WHAT IS EXPECTED: If a line of the data below contains the string "Instance", copy it into your answer.
Segment Open
(* ===== verification/EntryPoints.v ===== *)
(** * Entry points

    [src/log/main.cc], [src/applications/counter/main.cc] and
    [src/metadata/main.cc]: the processes of a deployment.  The first two read
    configuration files and start a server; the third one serves a metadata
    store of its own.  After that they sleep; the sleep is left out. *)

From stdpp Require Import base gmap list strings.
From Stdlib Require Import ZArith Lia.
From S2P Require Import Prelude LogTypes Metadata KVStore Program VirtualLog FailureDetector Process LogServer.
From S2P Require Import FlatMap LogMachine Counter CounterServer.

Open Scope Z_scope.

(** [std::ifstream]: what is in a file that can be opened. *)
Class TextFiles (F : Type) := read_file : string → F → option string.
(** [TextFormat::ParseFromString] for the messages of type [A]. *)
Class TextFormat (A : Type) := parse_text : string → option A.

(** Reading a configuration; without one, [main] returns 1. *)
Definition read_config {F A} `{TextFiles F} `{TextFormat A} (fileName : string) : M F (option A) :=
  gets (λ f, read_file fileName f ≫= parse_text).

Section mains.
Context {P D F Disk : Type} `{HD : RocksDB D} `{HF : RocksFiles F D} `{HH : GrpcHost F}.
Context `{HT : TextFiles F} `{HL : TextFormat LogServer.ServerConfig} `{HA : TextFormat CounterAppConfig}.
Context `{HK : Checkpoints (Rocks.RocksKVStoreLite D) Disk} `{HC : CounterCodec} `{HV : LogTrimViewCodec}.
Context (disk0 : Disk).
Abbreviation Server := (LogServer.LogServer (P := P) (D := D)).
Abbreviation App := (CounterAppServer (P := P) (D := D) (Disk := Disk)).

(** A call on an object that [main] has made, and the object after it. *)
Definition run_on {X} (x : X) (m : M (X * F) ()) : M F X := λ f,
  let '(o, (x', f')) := m (x, f) in
  (match o with Ret _ => Ret x' | Throw e => Throw e | Block => Block end, f').

(** [log/main.cc]: the exit code, and the server that runs. *)
Definition log_main (argv : list string) : M F (Z * option Server) :=
  match argv with
  | _ :: fileName :: _ =>
      c ← read_config (A := LogServer.ServerConfig) fileName;
      match c with
      | None => mret (1, None)
      | Some srv1Config =>
          runServer ← run_on (makeLogServer srv1Config) LogServer.start;
          mret (0, Some runServer)
      end
  | _ => mret (1, None)
  end.

(** [applications/counter/main.cc]: the number of arguments is compared with
    that of the log server; a second argument that is not there is a null
    pointer. *)
Definition counter_main (argv : list string) : M F (Z * option App) :=
  match argv with
  | _ :: fileName :: rest =>
      c ← read_config (A := LogServer.ServerConfig) fileName;
      match c with
      | None => mret (1, None)
      | Some srv1Config =>
          match rest with
          | [] => throw NullPointer
          | appFileName :: _ =>
              a ← read_config (A := CounterAppConfig) appFileName;
              match a with
              | None => mret (1, None)
              | Some appConfig =>
                  appServer ← run_on (makeCounterAppServer appConfig srv1Config)
                                (CounterServer.start disk0);
                  mret (0, Some appServer)
              end
          end
      end
  | _ => mret (1, None)
  end.

(** [metadata/main.cc] *)
Definition initial_config : MetadataConfig :=
  {| version_id := 1; previous_version_id := 0; start_index := 1; end_index := 1000;
     previous_version_end_index := 0; sequencer_config := default_SequencerConfig;
     replica_set_config := [] |}.
Definition metadataServerAddress : string := "127.0.0.1:60003".
Definition metadata_main : M F (Metadata.State * option GrpcServer) := λ f,
  match compareAndAppendRange initial_config Metadata.empty_store with
  | (Ret _, metadataStore) =>
      let '(o, f') := runRPCServer metadataServerAddress [MetadataService] f in
      (match o with Ret server => Ret (metadataStore, server) | Throw e => Throw e | Block => Block end, f')
  | (Throw e, _) => (Throw e, f)
  | (Block, _) => (Block, f)
  end.

(** ** The log server and the counters *)

(** With a configuration whose replicas have distinct names, the process runs
    a wired log server; with two of one name it fails. *)
Theorem log_main_spec argv0 fileName rest (c : LogServer.ServerConfig) f :
  read_file fileName f ≫= parse_text = Some c → opens c →
  (distinct_replicas c → ∃ s f',
     log_main (argv0 :: fileName :: rest) f = (Ret (0, Some (mkLogServer c (Some s))), f') ∧ wired c s) ∧
  (¬ distinct_replicas c → ∃ f',
     log_main (argv0 :: fileName :: rest) f = (Throw AssertFailure, f')).
Proof.
  intros Hc Hopen. destruct (start_spec (P := P) c f Hopen) as [Hok Hbad].
  split; intros Hnd; unfold log_main, read_config, run_on; mred; rewrite Hc.
  - destruct (Hok Hnd) as (s & f' & E & W). exists s, f'. split; [|done]. mred. by rewrite E.
  - destruct (Hbad Hnd) as (f' & E). exists f'. mred. by rewrite E.
Qed.

(** Started like a log server, with one argument, the process of the counters
    does not return 1 but uses the argument that is not there. *)
Theorem counter_main_needs_two argv0 fileName (c : LogServer.ServerConfig) f :
  read_file fileName f ≫= parse_text = Some c →
  counter_main [argv0; fileName] f = (Throw NullPointer, f).
Proof. intros Hc. unfold counter_main, read_config. mred. by rewrite Hc. Qed.
End mains.

(** ** The metadata server *)

(** The configs a store can find are those appended to it. *)
Lemma run_appends_configs (Q : MetadataConfig → Prop) cs st :
  Forall Q cs → Forall Q (logIdToConfig_ st).*2 → Forall Q (logIdToConfig_ (run_appends cs st).2).*2.
Proof.
  intros Hcs. revert st. induction Hcs as [|c cs Hc _ IH]; intros st Hst; [done|]. simpl.
  destruct (compareAndAppendRange c st) as [o st1] eqn:E. specialize (IH st1).
  destruct (run_appends cs st1) as [os st2]. apply IH.
  assert (Ha : Forall Q (logIdToConfig_ (append_config c st)).*2).
  { rewrite Forall_fmap in *. by apply Forall_om_set. }
  revert E. unfold compareAndAppendRange. destruct (om_last (configs_ st)) as [[last ?]|];
    (destruct (_ : bool); intros [= _ <-]; done).
Qed.

(** The metadata server says of its first version that it ends at position
    1000, and the end of a version is not brought up to date where a position
    is looked up: whatever versions are appended later, a position from 1000 on
    that is before the start of all of them is in none. *)
Theorem metadata_server_loses_positions {F} `{GrpcHost F} (f : F) cs l :
  1000 ≤ l → Forall (λ c, l < start_index c) cs →
  ∃ st server f', metadata_main f = (Ret (st, server), f') ∧ getCurrentVersionId st = 1 ∧
    getConfigUsingLogId l (run_appends cs st).2 = None.
Proof.
  intros Hl Hcs. unfold metadata_main, runRPCServer. simpl.
  destruct (BuildAndStart _ f) as [b f']. eexists _, _, f'. split; [done|]. split; [done|].
  set (st := append_config _ _).
  destruct (getConfigUsingLogId l (run_appends cs st).2) as [c|] eqn:E; [exfalso|done].
  pose proof (getConfigUsingLogId_range _ _ _ E) as Hr. apply getConfigUsingLogId_elem in E.
  assert (HQ : Forall (λ c, l < start_index c ∨ c = initial_config) (logIdToConfig_ (run_appends cs st).2).*2).
  { apply run_appends_configs; [eapply Forall_impl; [exact Hcs|]; simpl; auto|]. apply Forall_singleton. by right. }
  rewrite Forall_forall in HQ. destruct (HQ _ E) as [?| ->]; [lia|]. simpl in Hr. lia.
Qed.

(** ** Witnesses *)

Section main_witnesses.
#[local] Instance one_config : TextFiles () := λ name _, Some name.
#[local] Instance parse_srv1 : TextFormat LogServer.ServerConfig := λ _, Some srv1.
#[local] Instance one_db : RocksFiles () MemDB :=
  {| DestroyDB _ f := (StatusOk, f); DB_Open _ f := (StatusOk, Some empty_db, f) |}.
#[local] Instance ports : GrpcHost () := λ _ f, (true, f).

Lemma log_main_spec_witness :
  ∃ s f', log_main (P := nat) (D := MemDB) ["LogServer"; "srv1_config.textproto"]%string () =
    (Ret (0, Some (mkLogServer srv1 (Some s))), f') ∧ wired srv1 s.
Proof.
  apply (log_main_spec (P := nat) "LogServer" "srv1_config.textproto" [] srv1 ()).
  - vm_compute. reflexivity.
  - intros []. by exists empty_db, ().
  - by apply (consistent_distinct srv_configs srv_replicas 0%nat); [exact srv_consistent|].
Defined.

(** A second version that starts at 1500: position 1200 is gone. *)
Definition second_config : MetadataConfig :=
  {| version_id := 2; previous_version_id := 1; start_index := 1500; end_index := i64_max;
     previous_version_end_index := 1500; sequencer_config := default_SequencerConfig;
     replica_set_config := [] |}.
Lemma metadata_server_loses_positions_witness :
  ∃ st server f', metadata_main () = (Ret (st, server), f') ∧ getCurrentVersionId st = 1 ∧
    getConfigUsingLogId 1200 (run_appends [second_config] st).2 = None ∧
    getConfigUsingLogId 999 (run_appends [second_config] st).2 = Some initial_config.
Proof.
  destruct (metadata_server_loses_positions () [second_config] 1200 ltac:(lia) ltac:(repeat constructor))
    as (st & server & f' & E & Hv & Hn).
  exists st, server, f'. split; [exact E|]. split; [exact Hv|]. split; [exact Hn|].
  injection E as <- _ _. vm_compute. reflexivity.
Defined.
End main_witnesses.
Segment Closed
WRITTEN SOLUTION:
#[local] Instance one_config : TextFiles () := λ name _, Some name.
#[local] Instance parse_srv1 : TextFormat LogServer.ServerConfig := λ _, Some srv1.
#[local] Instance one_db : RocksFiles () MemDB :=
#[local] Instance ports : GrpcHost () := λ _ f, (true, f).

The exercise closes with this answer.